Task: Retype precisely the section of the data that starts at the line containing "Definition dialer : sys" and runs to its final line, ends included.

[Items listed in a dataset]
Definition dials : list act :=
  [ACall (CDial "bob" None (Ok id1)); ARun 0 (net_env dial_net); ARun 0 (net_env dial_net);
   ARun 0 (net_env dial_net); ARun 0 (net_env dial_net); ARun 0 (net_env dial_net); ARun 0 (net_env dial_net);
   AStart 0; AStart 0; ARun 0 (net_env dial_net); ARun 1 (net_env dial_net)].

Definition dialer : sys := default (start_of "alice") (exec dials (start_of "alice")).

Lemma dials_ok : Forall act_ok dials.
Proof. by repeat constructor. Qed.
Lemma dialer_run : exec dials (start_of "alice") = Some dialer.
Proof.
  unfold dialer. assert (match exec dials (start_of "alice") with Some _ => true | None => false end = true) as H
    by (vm_compute; reflexivity). by destruct (exec dials (start_of "alice")).
Qed.
Lemma dialer_reachable : sys_reachable dialer.
Proof. exists (start_of "alice"). split; [apply start_of_start | exact (exec_steps _ _ _ dials_ok dialer_run)]. Qed.
Lemma dialer_clear : clear_reachable dialer.
Proof.
  exists (start_of "alice"). split; [apply start_of_start |].
  apply (exec_clear dials); [exact dials_ok | vm_compute; reflexivity | exact dialer_run].
Qed.

(** What the dialer has written on its first connection once it sends a message. *)
Definition sender : sys :=
  default dialer (exec1 (ACall (CSend (Ok nonce1) "bob" id1 (connID 0) (string_bytes "hi") 0)) dialer).
Definition wire : bytes := from_option wr_out [] (h_conns (heap (s_client sender)) !! 0).

Definition listens : list act :=
  [ACall (CListen ExitsRuns.pick2 None); AStart 0; ARun 0 no_env; AStart 3; ARun 0 no_env; AStart 4;
   ARun 0 (accept_env (demo_conn [wire])); AStart 5].

(** The peer's connection has arrived; then its session is made and queued. *)
Definition arrived : sys := default (start_of "bob") (exec listens (start_of "bob")).
Definition serves : list act := replicate 5 (ARun 0 no_env).
Definition served : sys := default arrived (exec serves arrived).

Answer to this problem:
Definition dialer : sys := default (start_of "alice") (exec dials (start_of "alice")).

Lemma dials_ok : Forall act_ok dials.
Proof. by repeat constructor. Qed.
Lemma dialer_run : exec dials (start_of "alice") = Some dialer.
Proof.
  unfold dialer. assert (match exec dials (start_of "alice") with Some _ => true | None => false end = true) as H
    by (vm_compute; reflexivity). by destruct (exec dials (start_of "alice")).
Qed.
Lemma dialer_reachable : sys_reachable dialer.
Proof. exists (start_of "alice"). split; [apply start_of_start | exact (exec_steps _ _ _ dials_ok dialer_run)]. Qed.
Lemma dialer_clear : clear_reachable dialer.
Proof.
  exists (start_of "alice"). split; [apply start_of_start |].
  apply (exec_clear dials); [exact dials_ok | vm_compute; reflexivity | exact dialer_run].
Qed.

(** What the dialer has written on its first connection once it sends a message. *)
Definition sender : sys :=
  default dialer (exec1 (ACall (CSend (Ok nonce1) "bob" id1 (connID 0) (string_bytes "hi") 0)) dialer).
Definition wire : bytes := from_option wr_out [] (h_conns (heap (s_client sender)) !! 0).

Definition listens : list act :=
  [ACall (CListen ExitsRuns.pick2 None); AStart 0; ARun 0 no_env; AStart 3; ARun 0 no_env; AStart 4;
   ARun 0 (accept_env (demo_conn [wire])); AStart 5].

(** The peer's connection has arrived; then its session is made and queued. *)
Definition arrived : sys := default (start_of "bob") (exec listens (start_of "bob")).
Definition serves : list act := replicate 5 (ARun 0 no_env).
Definition served : sys := default arrived (exec serves arrived).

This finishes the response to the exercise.